EXERCISE OBJECTIVE |
Give every line of the records exactly, please, from the first up to and including the one containing "(** One pass".
══════════════════════════════
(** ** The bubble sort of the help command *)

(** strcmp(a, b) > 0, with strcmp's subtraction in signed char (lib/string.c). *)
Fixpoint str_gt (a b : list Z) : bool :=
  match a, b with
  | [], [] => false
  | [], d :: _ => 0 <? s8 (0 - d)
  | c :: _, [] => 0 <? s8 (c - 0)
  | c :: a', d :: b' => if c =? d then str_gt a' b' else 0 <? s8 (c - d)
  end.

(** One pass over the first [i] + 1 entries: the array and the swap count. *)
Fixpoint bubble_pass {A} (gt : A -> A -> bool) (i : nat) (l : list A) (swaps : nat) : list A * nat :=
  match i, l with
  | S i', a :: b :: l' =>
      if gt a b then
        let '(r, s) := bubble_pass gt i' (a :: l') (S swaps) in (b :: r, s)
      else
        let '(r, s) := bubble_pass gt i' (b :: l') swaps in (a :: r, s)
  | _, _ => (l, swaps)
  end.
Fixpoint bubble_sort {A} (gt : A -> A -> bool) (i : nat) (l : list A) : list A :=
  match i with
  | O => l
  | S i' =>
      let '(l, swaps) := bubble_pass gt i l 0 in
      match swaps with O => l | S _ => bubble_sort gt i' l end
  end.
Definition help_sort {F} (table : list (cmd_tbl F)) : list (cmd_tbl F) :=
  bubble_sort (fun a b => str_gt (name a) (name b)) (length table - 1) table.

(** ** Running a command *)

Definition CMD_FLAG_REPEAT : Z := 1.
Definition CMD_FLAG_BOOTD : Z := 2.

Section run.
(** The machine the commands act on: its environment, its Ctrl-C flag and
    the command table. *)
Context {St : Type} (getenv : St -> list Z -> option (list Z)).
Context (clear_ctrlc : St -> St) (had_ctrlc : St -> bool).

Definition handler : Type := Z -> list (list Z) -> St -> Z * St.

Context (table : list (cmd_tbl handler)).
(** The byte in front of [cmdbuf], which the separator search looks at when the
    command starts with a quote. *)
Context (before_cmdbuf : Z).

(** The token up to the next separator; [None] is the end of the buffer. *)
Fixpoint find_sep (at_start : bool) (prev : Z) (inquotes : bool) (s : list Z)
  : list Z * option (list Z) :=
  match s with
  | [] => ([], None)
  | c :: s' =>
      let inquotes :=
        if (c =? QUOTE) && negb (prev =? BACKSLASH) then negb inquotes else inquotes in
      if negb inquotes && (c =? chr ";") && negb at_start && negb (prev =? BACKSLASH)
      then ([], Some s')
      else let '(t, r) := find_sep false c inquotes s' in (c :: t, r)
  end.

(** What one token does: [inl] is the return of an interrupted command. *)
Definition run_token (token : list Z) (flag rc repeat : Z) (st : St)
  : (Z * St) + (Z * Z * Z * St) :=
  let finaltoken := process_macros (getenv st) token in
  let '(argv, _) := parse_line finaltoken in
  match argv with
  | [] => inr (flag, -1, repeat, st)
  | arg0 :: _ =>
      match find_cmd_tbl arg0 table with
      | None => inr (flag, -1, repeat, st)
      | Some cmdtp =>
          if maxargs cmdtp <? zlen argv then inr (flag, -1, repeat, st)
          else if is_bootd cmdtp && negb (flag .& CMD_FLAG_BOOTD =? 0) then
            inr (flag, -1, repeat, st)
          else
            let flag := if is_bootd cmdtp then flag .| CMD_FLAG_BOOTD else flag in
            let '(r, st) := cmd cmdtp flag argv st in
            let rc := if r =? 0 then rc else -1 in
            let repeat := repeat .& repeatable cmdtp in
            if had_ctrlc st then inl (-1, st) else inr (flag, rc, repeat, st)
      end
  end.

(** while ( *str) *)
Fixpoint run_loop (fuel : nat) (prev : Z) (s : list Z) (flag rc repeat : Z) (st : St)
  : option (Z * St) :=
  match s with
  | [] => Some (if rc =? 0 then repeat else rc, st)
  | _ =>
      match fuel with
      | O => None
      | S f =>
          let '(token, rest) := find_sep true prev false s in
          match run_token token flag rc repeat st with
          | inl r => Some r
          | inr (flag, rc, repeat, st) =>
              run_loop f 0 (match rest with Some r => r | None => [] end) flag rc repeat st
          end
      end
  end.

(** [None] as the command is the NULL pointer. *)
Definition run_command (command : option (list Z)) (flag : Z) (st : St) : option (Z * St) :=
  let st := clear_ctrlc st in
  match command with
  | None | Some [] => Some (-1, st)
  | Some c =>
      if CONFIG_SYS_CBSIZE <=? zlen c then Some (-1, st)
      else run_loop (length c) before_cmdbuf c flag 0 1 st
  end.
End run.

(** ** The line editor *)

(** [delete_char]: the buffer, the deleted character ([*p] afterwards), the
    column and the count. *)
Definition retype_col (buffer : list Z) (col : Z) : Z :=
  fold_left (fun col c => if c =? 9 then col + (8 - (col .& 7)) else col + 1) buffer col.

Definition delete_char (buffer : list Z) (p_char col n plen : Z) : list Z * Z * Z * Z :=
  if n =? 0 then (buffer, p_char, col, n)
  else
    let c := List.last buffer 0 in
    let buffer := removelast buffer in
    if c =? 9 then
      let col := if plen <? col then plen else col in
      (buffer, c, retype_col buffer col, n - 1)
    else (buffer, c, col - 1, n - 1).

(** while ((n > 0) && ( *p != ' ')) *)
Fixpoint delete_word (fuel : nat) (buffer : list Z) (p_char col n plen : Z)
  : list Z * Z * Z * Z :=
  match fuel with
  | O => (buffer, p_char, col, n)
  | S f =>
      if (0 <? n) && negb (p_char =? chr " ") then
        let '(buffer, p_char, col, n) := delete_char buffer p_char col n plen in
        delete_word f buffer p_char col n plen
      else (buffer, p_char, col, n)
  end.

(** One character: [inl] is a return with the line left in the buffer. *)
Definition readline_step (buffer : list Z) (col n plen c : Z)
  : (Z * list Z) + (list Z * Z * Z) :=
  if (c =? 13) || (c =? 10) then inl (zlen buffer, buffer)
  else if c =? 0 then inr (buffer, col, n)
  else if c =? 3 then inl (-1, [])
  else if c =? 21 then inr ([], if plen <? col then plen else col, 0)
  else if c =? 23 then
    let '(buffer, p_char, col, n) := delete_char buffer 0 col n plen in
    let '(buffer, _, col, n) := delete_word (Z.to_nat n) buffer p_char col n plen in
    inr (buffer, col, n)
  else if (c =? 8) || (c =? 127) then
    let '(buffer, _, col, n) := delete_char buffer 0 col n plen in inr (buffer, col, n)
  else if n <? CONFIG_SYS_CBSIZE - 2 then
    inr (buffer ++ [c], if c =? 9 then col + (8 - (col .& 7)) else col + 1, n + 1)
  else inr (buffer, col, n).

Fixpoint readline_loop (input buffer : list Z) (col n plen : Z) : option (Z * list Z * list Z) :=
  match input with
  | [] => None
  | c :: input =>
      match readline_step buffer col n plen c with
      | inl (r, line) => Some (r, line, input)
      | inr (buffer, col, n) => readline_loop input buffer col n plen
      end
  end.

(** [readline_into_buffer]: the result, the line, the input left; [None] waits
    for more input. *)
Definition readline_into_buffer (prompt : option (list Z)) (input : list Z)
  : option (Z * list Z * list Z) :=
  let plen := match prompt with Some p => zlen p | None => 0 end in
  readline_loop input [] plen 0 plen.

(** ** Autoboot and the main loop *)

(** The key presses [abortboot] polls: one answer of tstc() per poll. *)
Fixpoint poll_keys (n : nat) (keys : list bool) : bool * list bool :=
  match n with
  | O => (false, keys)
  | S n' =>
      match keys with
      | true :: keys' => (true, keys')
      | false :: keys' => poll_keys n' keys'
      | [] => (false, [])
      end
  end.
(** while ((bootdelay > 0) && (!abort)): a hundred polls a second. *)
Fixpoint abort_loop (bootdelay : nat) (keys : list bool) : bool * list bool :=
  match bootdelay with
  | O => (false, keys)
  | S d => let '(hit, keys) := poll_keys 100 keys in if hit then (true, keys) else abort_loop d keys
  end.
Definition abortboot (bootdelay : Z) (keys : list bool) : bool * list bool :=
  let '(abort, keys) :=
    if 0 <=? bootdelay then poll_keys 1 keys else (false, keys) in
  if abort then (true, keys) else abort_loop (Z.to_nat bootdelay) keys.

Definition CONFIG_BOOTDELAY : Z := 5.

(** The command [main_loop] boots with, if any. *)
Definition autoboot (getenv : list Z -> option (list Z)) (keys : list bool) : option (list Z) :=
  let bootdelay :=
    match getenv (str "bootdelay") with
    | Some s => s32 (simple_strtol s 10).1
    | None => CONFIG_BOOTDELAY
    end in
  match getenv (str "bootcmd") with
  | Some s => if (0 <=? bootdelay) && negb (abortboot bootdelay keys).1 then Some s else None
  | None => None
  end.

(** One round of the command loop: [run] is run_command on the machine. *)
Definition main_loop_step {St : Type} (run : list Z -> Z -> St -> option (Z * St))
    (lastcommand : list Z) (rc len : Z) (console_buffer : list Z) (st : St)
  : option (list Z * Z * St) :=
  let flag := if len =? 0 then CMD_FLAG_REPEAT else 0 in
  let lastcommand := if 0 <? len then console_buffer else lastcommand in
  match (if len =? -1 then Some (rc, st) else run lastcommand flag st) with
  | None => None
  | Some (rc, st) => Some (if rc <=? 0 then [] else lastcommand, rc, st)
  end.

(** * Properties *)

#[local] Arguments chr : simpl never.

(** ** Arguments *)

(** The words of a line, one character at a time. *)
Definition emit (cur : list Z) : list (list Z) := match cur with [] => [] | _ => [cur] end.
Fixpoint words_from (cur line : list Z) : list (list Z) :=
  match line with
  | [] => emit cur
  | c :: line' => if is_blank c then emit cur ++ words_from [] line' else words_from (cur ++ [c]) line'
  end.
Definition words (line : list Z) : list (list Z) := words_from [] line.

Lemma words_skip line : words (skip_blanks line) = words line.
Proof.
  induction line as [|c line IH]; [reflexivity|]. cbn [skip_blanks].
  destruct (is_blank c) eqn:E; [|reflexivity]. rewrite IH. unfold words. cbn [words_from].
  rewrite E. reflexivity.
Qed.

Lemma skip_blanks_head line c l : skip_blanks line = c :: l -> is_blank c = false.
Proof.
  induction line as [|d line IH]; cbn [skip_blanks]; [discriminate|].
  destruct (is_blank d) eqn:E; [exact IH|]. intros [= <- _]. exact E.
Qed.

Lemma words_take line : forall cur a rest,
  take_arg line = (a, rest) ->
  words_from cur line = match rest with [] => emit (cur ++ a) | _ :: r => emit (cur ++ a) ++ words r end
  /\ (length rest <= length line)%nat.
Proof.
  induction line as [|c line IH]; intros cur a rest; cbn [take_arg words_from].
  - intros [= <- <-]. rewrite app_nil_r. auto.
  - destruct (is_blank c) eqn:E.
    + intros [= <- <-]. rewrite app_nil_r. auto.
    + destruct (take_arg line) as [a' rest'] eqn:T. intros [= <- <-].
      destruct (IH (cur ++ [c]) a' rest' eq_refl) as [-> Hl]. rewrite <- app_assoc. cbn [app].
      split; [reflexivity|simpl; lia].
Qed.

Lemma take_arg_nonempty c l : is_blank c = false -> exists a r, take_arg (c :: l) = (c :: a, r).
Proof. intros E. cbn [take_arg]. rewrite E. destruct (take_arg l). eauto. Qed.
══════════════════════════════
ANSWER TO THE EXERCISE |
(** ** The bubble sort of the help command *)

(** strcmp(a, b) > 0, with strcmp's subtraction in signed char (lib/string.c). *)
Fixpoint str_gt (a b : list Z) : bool :=
  match a, b with
  | [], [] => false
  | [], d :: _ => 0 <? s8 (0 - d)
  | c :: _, [] => 0 <? s8 (c - 0)
  | c :: a', d :: b' => if c =? d then str_gt a' b' else 0 <? s8 (c - d)
  end.

(** One pass over the first [i] + 1 entries: the array and the swap count. *)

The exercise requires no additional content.